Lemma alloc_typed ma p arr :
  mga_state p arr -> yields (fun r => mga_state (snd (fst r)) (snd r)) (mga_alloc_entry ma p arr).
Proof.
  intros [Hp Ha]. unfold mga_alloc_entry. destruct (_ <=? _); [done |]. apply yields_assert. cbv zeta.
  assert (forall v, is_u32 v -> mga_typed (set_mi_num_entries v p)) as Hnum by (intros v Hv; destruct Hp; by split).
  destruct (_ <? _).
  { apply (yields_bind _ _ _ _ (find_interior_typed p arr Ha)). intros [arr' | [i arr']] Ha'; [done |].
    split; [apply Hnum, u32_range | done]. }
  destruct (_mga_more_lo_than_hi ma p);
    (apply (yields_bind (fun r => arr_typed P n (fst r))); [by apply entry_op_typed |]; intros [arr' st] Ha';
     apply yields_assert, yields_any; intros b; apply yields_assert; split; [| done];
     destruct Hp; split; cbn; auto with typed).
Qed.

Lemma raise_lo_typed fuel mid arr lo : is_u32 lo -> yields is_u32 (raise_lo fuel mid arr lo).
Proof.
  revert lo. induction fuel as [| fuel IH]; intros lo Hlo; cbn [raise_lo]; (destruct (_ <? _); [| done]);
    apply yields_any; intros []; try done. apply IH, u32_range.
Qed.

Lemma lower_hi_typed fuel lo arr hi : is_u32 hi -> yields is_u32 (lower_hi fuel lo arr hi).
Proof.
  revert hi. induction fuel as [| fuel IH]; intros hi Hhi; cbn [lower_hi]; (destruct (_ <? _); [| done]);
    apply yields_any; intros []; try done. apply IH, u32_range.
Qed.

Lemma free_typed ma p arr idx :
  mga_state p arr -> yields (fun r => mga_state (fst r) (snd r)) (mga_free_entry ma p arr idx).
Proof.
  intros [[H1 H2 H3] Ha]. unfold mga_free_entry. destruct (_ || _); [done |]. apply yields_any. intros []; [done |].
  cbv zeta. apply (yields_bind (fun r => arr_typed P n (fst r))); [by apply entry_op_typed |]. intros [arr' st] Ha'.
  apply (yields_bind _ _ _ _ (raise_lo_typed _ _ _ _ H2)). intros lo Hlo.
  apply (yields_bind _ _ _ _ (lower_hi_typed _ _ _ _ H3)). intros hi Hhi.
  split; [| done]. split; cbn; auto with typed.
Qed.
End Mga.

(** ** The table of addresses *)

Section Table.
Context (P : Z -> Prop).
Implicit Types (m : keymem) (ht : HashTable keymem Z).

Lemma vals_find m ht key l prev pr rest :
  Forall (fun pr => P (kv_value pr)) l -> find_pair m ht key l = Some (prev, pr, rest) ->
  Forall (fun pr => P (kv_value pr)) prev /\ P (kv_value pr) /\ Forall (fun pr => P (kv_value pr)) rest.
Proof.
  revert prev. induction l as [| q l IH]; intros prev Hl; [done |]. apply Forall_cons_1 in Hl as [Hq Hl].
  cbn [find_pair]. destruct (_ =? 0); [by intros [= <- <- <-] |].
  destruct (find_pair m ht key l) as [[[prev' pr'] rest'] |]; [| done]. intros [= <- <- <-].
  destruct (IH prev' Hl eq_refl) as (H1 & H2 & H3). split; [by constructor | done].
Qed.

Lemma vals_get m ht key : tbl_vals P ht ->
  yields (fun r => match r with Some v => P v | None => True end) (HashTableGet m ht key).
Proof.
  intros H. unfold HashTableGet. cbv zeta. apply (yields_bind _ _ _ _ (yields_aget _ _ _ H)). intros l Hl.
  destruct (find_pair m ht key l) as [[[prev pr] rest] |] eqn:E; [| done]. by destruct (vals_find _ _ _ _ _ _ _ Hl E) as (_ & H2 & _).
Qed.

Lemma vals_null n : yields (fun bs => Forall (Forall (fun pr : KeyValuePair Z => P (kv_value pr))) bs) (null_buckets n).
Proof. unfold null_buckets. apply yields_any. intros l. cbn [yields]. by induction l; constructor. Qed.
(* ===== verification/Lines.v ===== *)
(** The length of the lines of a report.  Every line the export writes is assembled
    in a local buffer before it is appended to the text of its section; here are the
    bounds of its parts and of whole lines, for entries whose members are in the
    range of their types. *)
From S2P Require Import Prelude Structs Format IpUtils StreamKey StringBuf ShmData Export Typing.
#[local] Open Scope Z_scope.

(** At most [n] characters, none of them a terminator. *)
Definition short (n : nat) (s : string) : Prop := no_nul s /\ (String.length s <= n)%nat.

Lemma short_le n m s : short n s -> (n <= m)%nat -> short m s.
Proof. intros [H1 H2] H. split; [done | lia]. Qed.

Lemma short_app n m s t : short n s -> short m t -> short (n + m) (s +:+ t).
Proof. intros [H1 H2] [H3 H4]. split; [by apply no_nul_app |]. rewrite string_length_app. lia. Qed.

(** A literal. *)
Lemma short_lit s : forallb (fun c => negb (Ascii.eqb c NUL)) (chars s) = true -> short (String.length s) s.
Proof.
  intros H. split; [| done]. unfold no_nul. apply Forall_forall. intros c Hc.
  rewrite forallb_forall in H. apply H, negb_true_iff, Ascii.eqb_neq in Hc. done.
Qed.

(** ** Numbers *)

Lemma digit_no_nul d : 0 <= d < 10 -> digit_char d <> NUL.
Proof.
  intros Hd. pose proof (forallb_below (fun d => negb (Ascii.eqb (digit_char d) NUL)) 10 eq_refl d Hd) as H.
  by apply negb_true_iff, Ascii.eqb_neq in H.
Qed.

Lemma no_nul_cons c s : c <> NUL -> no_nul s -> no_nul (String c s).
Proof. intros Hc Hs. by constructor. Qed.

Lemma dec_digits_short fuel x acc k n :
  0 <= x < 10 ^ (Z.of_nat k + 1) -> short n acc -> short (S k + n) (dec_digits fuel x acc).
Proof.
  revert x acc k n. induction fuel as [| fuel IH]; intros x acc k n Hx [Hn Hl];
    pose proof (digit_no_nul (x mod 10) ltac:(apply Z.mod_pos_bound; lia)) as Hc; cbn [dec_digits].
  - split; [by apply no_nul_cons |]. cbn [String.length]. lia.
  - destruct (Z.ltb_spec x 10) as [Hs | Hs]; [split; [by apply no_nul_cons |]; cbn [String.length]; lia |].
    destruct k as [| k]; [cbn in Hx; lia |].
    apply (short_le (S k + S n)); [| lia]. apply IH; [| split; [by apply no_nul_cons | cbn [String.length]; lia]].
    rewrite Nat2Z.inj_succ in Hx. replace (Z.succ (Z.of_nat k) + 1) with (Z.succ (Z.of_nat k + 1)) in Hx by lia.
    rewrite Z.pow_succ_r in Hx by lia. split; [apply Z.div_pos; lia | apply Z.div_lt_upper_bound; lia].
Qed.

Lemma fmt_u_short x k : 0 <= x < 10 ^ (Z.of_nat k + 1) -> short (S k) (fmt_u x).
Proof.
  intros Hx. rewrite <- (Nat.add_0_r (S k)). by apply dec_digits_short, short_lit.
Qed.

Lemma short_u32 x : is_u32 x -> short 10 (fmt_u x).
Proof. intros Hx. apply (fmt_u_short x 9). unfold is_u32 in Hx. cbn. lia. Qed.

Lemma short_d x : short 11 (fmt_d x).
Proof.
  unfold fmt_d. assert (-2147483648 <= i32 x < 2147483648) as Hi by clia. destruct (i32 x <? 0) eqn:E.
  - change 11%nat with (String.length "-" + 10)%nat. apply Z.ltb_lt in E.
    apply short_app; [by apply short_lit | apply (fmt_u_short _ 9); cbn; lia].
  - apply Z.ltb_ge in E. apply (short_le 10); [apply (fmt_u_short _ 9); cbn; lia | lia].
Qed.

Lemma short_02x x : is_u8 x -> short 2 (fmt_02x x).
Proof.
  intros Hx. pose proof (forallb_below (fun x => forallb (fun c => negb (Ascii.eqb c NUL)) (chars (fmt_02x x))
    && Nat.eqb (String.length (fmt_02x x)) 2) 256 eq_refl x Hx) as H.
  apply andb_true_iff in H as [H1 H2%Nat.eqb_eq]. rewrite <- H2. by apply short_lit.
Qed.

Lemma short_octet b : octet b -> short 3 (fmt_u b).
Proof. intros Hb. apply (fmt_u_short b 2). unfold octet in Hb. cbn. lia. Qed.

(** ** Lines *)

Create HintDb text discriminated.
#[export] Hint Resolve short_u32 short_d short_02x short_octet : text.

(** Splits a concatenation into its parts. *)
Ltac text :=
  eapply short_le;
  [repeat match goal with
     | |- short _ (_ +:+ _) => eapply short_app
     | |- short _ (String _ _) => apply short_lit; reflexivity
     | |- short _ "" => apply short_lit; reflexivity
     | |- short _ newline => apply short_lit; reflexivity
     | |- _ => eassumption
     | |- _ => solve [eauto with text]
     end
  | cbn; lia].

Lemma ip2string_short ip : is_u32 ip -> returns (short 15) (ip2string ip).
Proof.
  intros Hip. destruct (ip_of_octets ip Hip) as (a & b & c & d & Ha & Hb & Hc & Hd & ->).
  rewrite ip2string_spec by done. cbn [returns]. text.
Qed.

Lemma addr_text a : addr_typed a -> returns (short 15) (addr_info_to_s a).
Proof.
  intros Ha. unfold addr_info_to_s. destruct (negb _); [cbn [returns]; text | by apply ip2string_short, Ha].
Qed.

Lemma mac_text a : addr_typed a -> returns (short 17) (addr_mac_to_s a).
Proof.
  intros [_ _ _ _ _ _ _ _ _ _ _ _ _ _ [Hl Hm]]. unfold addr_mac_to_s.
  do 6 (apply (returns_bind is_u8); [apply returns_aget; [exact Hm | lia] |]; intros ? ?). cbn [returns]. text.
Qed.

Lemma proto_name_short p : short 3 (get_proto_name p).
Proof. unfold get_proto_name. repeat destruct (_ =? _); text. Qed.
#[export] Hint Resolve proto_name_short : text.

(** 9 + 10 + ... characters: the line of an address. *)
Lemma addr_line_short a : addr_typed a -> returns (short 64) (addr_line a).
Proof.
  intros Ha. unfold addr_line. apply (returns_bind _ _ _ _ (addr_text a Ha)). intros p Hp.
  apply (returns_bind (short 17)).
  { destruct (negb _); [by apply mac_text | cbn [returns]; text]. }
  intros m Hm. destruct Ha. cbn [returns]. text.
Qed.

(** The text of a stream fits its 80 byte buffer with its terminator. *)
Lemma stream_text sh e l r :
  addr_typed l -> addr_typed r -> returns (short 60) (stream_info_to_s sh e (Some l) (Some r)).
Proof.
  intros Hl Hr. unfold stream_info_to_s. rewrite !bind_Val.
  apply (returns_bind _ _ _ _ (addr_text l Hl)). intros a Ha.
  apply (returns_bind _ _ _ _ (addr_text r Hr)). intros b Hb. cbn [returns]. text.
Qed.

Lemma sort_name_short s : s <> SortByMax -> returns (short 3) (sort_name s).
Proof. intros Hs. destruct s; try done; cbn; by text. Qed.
--
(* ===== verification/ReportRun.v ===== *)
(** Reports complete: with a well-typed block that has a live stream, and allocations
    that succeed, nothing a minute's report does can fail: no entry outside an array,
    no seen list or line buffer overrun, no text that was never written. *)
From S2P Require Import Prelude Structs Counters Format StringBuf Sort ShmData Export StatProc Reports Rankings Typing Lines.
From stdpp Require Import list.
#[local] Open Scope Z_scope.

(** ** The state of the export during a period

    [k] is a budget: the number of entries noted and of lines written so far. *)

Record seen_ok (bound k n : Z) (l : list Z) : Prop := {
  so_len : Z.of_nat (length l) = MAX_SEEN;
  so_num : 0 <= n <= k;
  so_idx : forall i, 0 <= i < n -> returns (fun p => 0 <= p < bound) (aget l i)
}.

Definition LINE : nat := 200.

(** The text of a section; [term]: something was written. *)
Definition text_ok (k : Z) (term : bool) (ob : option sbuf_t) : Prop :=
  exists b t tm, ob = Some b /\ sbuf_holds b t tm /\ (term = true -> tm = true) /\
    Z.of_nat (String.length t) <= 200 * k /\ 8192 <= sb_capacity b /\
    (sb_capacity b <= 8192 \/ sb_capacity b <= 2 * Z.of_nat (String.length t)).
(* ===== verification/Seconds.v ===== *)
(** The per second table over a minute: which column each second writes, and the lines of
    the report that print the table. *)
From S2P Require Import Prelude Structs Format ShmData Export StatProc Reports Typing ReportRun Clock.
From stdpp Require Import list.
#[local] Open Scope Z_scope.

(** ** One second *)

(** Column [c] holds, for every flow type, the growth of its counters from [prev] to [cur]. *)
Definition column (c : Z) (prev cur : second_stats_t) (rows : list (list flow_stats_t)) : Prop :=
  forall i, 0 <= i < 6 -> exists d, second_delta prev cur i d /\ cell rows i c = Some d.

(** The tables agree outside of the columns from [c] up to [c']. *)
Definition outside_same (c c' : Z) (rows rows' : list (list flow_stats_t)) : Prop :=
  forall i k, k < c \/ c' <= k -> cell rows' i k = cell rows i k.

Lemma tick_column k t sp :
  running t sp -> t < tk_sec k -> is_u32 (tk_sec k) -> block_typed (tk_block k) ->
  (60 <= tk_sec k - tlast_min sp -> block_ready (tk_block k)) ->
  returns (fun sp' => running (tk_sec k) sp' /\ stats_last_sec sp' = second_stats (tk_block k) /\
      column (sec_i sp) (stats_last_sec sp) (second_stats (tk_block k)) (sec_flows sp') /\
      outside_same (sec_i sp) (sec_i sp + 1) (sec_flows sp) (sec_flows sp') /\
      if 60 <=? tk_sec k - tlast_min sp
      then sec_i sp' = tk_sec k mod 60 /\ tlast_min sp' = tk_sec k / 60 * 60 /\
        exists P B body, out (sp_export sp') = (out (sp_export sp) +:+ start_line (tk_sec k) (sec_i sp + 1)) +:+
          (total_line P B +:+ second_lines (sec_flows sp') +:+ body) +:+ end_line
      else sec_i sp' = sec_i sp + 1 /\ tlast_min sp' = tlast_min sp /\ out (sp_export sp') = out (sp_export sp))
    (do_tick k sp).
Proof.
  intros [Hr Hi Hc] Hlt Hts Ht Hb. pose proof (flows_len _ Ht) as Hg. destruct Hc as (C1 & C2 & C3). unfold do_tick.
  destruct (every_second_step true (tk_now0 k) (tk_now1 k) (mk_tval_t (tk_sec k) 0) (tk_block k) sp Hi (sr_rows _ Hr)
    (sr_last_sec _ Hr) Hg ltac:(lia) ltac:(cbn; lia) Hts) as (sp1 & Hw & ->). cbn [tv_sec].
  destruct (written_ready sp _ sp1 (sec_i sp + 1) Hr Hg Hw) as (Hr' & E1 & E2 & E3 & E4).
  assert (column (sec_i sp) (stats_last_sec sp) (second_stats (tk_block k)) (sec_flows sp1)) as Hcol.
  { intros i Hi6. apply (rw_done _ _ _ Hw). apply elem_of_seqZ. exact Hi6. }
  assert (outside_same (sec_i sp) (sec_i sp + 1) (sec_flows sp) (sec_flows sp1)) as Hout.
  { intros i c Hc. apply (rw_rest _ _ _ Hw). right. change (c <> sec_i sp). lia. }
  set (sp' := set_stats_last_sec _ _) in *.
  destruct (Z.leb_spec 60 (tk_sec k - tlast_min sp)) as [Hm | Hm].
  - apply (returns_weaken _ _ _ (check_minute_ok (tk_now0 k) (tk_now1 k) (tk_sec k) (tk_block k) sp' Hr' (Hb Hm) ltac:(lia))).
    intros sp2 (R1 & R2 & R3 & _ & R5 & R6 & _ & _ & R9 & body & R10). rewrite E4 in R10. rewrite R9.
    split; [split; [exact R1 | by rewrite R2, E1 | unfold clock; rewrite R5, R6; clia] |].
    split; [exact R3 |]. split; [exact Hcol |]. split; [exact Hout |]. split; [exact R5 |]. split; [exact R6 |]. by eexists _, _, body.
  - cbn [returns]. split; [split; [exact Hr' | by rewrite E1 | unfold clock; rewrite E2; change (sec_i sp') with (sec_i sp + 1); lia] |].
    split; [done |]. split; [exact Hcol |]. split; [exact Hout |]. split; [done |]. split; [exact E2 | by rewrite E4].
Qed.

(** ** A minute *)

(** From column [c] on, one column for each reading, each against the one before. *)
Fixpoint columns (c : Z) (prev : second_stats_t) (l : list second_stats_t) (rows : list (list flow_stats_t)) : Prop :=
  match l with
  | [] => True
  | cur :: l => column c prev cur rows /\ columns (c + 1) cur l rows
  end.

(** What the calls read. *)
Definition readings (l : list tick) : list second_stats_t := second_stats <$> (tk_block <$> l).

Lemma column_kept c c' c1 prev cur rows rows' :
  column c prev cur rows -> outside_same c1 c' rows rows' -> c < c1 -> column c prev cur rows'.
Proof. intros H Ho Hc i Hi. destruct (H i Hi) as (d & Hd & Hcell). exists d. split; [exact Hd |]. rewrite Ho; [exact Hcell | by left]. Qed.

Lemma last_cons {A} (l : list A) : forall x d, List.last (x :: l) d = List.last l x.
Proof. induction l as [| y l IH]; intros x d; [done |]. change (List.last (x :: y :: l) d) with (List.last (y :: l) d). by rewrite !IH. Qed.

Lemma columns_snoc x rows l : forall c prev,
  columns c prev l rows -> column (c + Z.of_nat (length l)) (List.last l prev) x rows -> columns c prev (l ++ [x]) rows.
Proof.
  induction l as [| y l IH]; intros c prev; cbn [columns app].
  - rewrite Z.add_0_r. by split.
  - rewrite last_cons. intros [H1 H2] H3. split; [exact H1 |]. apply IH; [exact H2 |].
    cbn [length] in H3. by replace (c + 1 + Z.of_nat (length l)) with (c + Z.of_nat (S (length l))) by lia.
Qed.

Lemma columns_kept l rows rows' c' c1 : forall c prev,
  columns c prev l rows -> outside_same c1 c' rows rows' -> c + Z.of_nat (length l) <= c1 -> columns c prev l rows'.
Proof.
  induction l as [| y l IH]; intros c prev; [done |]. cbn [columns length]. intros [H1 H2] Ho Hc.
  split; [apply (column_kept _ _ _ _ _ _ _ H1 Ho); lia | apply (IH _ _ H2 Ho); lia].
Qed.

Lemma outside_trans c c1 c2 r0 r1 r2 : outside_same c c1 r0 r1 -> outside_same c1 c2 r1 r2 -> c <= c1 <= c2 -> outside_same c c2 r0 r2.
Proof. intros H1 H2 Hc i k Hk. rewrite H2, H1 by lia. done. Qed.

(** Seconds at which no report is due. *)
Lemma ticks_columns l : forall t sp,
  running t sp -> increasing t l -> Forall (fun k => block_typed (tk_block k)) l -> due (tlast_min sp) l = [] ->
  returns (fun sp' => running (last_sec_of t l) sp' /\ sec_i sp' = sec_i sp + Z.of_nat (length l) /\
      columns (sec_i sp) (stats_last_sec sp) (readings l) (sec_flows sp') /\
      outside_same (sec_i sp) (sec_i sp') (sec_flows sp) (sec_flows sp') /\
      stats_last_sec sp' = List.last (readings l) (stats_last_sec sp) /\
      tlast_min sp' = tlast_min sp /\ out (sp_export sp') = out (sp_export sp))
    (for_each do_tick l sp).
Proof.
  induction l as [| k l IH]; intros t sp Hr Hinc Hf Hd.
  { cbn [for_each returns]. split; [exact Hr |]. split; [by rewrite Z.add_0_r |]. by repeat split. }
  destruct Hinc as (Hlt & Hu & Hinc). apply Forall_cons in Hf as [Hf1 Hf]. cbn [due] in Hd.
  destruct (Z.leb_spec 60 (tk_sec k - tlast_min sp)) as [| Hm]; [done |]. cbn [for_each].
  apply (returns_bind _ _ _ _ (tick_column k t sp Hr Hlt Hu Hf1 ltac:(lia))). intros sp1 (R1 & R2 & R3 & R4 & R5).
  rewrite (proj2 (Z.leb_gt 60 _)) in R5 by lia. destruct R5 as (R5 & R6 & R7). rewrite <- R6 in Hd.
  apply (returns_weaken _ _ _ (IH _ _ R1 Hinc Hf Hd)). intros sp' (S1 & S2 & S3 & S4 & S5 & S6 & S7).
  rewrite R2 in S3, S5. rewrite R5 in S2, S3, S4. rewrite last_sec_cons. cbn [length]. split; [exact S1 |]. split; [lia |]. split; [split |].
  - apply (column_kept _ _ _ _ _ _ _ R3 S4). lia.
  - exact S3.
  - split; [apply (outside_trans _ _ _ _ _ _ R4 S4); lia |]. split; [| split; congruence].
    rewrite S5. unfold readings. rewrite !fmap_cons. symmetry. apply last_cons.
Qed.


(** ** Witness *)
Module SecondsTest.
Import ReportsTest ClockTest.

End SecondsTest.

About this task
Retype the entries above exactly, but only from the line containing "Definition short (n" through the line containing "Lemma dec_digits_short fuel", both included.

Answer to this exercise
Definition short (n : nat) (s : string) : Prop := no_nul s /\ (String.length s <= n)%nat.

Lemma short_le n m s : short n s -> (n <= m)%nat -> short m s.
Proof. intros [H1 H2] H. split; [done | lia]. Qed.

Lemma short_app n m s t : short n s -> short m t -> short (n + m) (s +:+ t).
Proof. intros [H1 H2] [H3 H4]. split; [by apply no_nul_app |]. rewrite string_length_app. lia. Qed.

(** A literal. *)
Lemma short_lit s : forallb (fun c => negb (Ascii.eqb c NUL)) (chars s) = true -> short (String.length s) s.
Proof.
  intros H. split; [| done]. unfold no_nul. apply Forall_forall. intros c Hc.
  rewrite forallb_forall in H. apply H, negb_true_iff, Ascii.eqb_neq in Hc. done.
Qed.

(** ** Numbers *)

Lemma digit_no_nul d : 0 <= d < 10 -> digit_char d <> NUL.
Proof.
  intros Hd. pose proof (forallb_below (fun d => negb (Ascii.eqb (digit_char d) NUL)) 10 eq_refl d Hd) as H.
  by apply negb_true_iff, Ascii.eqb_neq in H.
Qed.

Lemma no_nul_cons c s : c <> NUL -> no_nul s -> no_nul (String c s).
Proof. intros Hc Hs. by constructor. Qed.

Lemma dec_digits_short fuel x acc k n :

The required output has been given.